[Exercise data — start]
Lemma book_wf_handlers book :
  book_wf book ->
  forall args today,
    book_wf (snd (add_contact args book))
    /\ book_wf (snd (change_contact args book))
    /\ book_wf (snd (show_phone args book))
    /\ book_wf (snd (show_all args book))
    /\ book_wf (snd (add_birthday args book))
    /\ book_wf (snd (show_birthday args book))
    /\ book_wf (snd (birthdays today args book)).
Proof.
  intros (Hk & Hp & Hb) args today.
  rewrite show_phone_state, show_all_state, show_birthday_state,
    birthdays_state.
  assert (Hwf : book_wf book) by (split; [|split]; assumption).
  split; [|split; [|split; [|split; [|split; [|split]]]]]; try exact Hwf.
  - split; [apply keyed_add_contact, Hk|].
    split; [apply book_inv_add_contact, Hp
           | apply birthdays_inv_add_contact, Hb].
  - split; [apply keyed_change_contact, Hk|].
    split; [apply book_inv_change_contact, Hp
           | apply birthdays_inv_change_contact, Hb].
  - split; [apply keyed_add_birthday, Hk|].
    split; [apply book_inv_add_birthday, Hp
           | apply birthdays_inv_add_birthday, Hb].
Qed.

(** X21.  The empty book has, and every handler keeps, the invariants of a
    book: the names of the records are distinct, each record is filed
    under its name, and every stored phone and birthday is a text its
    validator has taken.  So does [add_record] of such a record, and
    [delete]. *)
Theorem handlers_keep_invariants :
  book_wf []
  /\ (forall book, book_wf book ->
        (forall args today,
           book_wf (snd (add_contact args book))
           /\ book_wf (snd (change_contact args book))
           /\ book_wf (snd (show_phone args book))
           /\ book_wf (snd (show_all args book))
           /\ book_wf (snd (add_birthday args book))
           /\ book_wf (snd (show_birthday args book))
           /\ book_wf (snd (birthdays today args book)))
        /\ (forall record, record_inv record -> birthday_inv record ->
              book_wf (snd (AddressBook.add_record record book)))
        /\ (forall name, book_wf (snd (AddressBook.delete name book)))).
Proof.
  split; [apply book_wf_empty|]. intros book Hwf.
  split; [apply book_wf_handlers, Hwf|].
  destruct Hwf as (Hk & Hp & Hb). split.
  - intros record Hr Hbr. unfold AddressBook.add_record, modify. simpl.
    split; [apply keyed_setitem; [exact Hk | reflexivity]|].
    split; [apply book_inv_setitem | apply birthdays_inv_setitem]; assumption.
  - intros name. unfold AddressBook.delete.
    destruct (AddressBook.getitem name book); simpl;
      [|split; [|split]; assumption].
    split; [apply keyed_delitem, Hk|].
    split; [apply book_inv_delitem, Hp | apply birthdays_inv_delitem, Hb].
Qed.

(** ** The listing of the book *)

Section Listing.

Lemma split_on_join_char (c : N) pre p ps :
  ~ In c pre -> Forall (fun q => ~ In c q) (p :: ps) ->
  split_on c (pre ++ join [c] (p :: ps)) = (pre ++ p) :: ps.
Proof.
  revert pre p. induction ps as [|q ps IH]; intros pre p Hpre Hall.
  - simpl. apply split_on_absent. rewrite in_app_iff.
    apply Forall_cons in Hall as [Hp _]. tauto.
  - apply Forall_cons in Hall as [Hp Hall].
    change (join [c] (p :: q :: ps)) with (p ++ c :: join [c] (q :: ps)).
    rewrite app_assoc, split_on_app by (rewrite in_app_iff; tauto).
    f_equal. apply (IH [] q); [intros [] | exact Hall].
Qed.

Lemma str_no_newline r :
  record_inv r -> birthday_inv r -> ~ In 10%N (record_name r) ->
  ~ In 10%N (ContactRecord.str r).
Proof.
  intros Hp Hb Hn. unfold ContactRecord.str. cbv zeta.
  rewrite !in_app_iff. intros [H|[H|[H|[H|[H|H]]]]].
  - revert H. clear. vm_compute. intuition discriminate.
  - exact (Hn H).
  - revert H. clear. vm_compute. intuition discriminate.
  - revert H. apply join_without.
    + clear. vm_compute. intuition discriminate.
    + apply Forall_map. eapply Forall_impl; [exact Hp|].
      intros q Hq. apply ten_digits_without; [reflexivity | exact Hq].
  - revert H. clear. vm_compute. intuition discriminate.
  - destruct (ContactRecord.birthday r) as [b|] eqn:Eb.
    + destruct (Hb b Eb) as [dt Hdt]. revert H.
      eapply date_text_without; [| | | |exact Hdt];
        reflexivity || discriminate.
    + revert H. clear. vm_compute. intuition discriminate.
Qed.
[Exercise data — finish]
**Your objective**: Could you restate, word for word, the lines above from the one with "destruct (AddressBook.getitem name" to the one with "- simpl. apply", both included?

**Final answer**:
    destruct (AddressBook.getitem name book); simpl;
      [|split; [|split]; assumption].
    split; [apply keyed_delitem, Hk|].
    split; [apply book_inv_delitem, Hp | apply birthdays_inv_delitem, Hb].
Qed.

(** ** The listing of the book *)

Section Listing.

Lemma split_on_join_char (c : N) pre p ps :
  ~ In c pre -> Forall (fun q => ~ In c q) (p :: ps) ->
  split_on c (pre ++ join [c] (p :: ps)) = (pre ++ p) :: ps.
Proof.
  revert pre p. induction ps as [|q ps IH]; intros pre p Hpre Hall.
  - simpl. apply split_on_absent. rewrite in_app_iff.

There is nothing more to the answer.